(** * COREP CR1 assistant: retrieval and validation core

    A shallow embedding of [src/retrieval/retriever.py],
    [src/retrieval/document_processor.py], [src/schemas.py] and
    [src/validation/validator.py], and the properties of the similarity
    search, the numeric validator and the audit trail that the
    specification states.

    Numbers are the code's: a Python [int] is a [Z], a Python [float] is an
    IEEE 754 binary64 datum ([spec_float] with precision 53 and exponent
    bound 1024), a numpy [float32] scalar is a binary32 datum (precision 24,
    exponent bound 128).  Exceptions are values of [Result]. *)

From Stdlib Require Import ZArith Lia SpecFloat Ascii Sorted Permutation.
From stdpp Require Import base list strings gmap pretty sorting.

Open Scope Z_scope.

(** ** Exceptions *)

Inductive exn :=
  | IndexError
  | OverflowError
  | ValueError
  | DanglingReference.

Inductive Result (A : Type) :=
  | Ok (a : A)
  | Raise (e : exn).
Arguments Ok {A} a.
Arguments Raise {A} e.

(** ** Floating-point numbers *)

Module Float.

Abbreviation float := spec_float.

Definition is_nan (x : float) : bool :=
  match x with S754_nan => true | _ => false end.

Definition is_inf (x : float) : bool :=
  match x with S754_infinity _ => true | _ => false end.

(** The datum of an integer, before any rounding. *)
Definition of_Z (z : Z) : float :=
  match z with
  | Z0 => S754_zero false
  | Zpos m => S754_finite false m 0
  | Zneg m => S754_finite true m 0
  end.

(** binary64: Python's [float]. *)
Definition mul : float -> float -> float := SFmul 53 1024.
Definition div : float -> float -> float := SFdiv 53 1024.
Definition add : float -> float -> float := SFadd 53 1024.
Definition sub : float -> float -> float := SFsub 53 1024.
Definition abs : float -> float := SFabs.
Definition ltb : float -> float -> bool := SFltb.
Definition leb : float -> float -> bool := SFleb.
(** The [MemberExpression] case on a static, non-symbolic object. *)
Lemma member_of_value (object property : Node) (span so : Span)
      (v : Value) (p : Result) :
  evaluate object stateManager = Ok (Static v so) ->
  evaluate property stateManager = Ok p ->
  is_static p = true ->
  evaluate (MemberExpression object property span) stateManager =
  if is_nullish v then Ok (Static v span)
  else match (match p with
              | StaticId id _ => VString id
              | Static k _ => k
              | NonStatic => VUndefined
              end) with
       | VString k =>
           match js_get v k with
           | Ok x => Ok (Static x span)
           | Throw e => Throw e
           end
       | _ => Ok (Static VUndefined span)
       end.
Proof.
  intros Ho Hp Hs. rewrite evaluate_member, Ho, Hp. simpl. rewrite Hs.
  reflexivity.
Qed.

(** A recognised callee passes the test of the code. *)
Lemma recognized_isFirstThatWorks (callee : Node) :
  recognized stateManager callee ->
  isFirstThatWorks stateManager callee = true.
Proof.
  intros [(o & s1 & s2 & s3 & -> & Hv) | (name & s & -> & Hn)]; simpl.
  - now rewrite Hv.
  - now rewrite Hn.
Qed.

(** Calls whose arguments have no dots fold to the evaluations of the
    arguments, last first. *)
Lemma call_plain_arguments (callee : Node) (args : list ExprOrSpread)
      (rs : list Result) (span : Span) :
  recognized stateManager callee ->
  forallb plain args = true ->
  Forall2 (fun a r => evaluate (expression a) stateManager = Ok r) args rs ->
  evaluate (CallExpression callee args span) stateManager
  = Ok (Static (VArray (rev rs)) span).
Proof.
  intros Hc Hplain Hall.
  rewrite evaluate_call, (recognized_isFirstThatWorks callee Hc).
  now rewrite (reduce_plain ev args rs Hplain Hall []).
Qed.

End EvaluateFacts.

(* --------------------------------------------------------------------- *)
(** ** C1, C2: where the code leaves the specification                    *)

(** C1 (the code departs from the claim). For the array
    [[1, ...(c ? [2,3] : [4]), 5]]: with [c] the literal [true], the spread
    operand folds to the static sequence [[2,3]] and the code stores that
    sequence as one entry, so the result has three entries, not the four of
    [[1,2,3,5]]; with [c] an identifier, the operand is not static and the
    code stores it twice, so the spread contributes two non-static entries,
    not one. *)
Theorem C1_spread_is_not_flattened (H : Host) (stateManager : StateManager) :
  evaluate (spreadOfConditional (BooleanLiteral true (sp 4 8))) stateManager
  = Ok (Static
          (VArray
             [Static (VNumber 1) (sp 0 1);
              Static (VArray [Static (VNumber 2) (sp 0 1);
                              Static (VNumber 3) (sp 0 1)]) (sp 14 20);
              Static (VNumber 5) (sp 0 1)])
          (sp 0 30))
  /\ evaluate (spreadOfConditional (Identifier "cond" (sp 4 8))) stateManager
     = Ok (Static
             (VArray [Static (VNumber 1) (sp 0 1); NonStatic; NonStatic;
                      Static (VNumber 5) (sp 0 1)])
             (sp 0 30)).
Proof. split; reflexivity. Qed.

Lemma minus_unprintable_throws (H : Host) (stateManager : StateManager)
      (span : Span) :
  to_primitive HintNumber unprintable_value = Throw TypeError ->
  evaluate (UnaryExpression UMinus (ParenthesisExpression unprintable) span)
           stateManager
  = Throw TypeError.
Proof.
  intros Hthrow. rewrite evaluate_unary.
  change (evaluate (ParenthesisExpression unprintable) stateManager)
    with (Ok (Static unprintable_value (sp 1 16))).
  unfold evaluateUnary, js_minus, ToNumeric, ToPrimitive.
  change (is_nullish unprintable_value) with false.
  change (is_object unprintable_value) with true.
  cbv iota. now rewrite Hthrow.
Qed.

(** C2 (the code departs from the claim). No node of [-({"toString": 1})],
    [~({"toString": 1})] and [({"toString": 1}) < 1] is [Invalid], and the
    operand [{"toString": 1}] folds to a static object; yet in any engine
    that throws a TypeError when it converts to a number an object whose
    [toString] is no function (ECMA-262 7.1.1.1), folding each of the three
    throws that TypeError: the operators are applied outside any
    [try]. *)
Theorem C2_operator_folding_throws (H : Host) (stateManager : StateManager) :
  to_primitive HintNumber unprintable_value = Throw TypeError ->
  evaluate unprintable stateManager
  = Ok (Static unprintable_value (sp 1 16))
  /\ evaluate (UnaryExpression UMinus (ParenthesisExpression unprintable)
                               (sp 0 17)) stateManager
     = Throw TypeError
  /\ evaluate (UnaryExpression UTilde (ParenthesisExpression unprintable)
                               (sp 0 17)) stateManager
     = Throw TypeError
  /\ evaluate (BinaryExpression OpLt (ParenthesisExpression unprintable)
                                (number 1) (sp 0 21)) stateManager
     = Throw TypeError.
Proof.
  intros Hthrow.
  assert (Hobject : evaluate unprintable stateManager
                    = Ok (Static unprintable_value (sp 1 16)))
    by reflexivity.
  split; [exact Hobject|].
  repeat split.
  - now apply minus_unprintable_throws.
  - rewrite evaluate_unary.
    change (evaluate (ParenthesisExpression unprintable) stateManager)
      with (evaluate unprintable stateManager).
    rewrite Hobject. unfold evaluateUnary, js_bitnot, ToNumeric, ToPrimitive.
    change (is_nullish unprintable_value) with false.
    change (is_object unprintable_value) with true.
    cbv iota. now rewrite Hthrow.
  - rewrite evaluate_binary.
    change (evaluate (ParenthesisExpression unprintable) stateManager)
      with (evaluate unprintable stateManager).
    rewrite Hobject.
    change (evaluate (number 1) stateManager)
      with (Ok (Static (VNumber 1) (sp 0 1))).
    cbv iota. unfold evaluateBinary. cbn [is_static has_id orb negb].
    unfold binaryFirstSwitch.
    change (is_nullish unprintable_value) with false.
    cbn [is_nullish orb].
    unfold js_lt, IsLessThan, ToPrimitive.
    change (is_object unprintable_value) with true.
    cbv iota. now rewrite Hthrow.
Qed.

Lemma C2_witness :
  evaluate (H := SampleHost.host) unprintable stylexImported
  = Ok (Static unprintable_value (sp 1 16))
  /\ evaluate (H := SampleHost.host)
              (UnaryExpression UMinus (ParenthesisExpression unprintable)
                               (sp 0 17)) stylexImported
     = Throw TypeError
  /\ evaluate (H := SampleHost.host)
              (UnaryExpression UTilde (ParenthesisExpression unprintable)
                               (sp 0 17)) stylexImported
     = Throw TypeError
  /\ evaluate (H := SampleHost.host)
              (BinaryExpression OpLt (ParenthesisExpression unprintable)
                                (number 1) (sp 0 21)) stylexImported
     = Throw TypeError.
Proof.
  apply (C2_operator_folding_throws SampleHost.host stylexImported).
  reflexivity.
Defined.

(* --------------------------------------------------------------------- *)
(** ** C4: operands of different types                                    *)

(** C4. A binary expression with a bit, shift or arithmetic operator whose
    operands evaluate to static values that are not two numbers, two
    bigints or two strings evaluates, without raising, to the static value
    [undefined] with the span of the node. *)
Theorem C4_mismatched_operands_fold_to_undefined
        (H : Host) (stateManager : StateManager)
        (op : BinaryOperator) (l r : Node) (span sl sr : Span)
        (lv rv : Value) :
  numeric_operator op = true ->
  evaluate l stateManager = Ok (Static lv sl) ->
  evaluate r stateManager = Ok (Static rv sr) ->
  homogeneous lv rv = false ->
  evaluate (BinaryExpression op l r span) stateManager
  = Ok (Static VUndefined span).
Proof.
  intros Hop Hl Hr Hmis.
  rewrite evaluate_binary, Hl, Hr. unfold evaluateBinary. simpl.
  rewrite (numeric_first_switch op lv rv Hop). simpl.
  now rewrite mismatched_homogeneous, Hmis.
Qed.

-------

**Assigned task:**
Lines to set down from above: the line with "Definition add : float", the line with "evaluate object stateManager", and every line between, each exactly as written.

**Exercise response:**
Definition add : float -> float -> float := SFadd 53 1024.
Definition sub : float -> float -> float := SFsub 53 1024.
Definition abs : float -> float := SFabs.
Definition ltb : float -> float -> bool := SFltb.
Definition leb : float -> float -> bool := SFleb.
(** The [MemberExpression] case on a static, non-symbolic object. *)
Lemma member_of_value (object property : Node) (span so : Span)
      (v : Value) (p : Result) :
  evaluate object stateManager = Ok (Static v so) ->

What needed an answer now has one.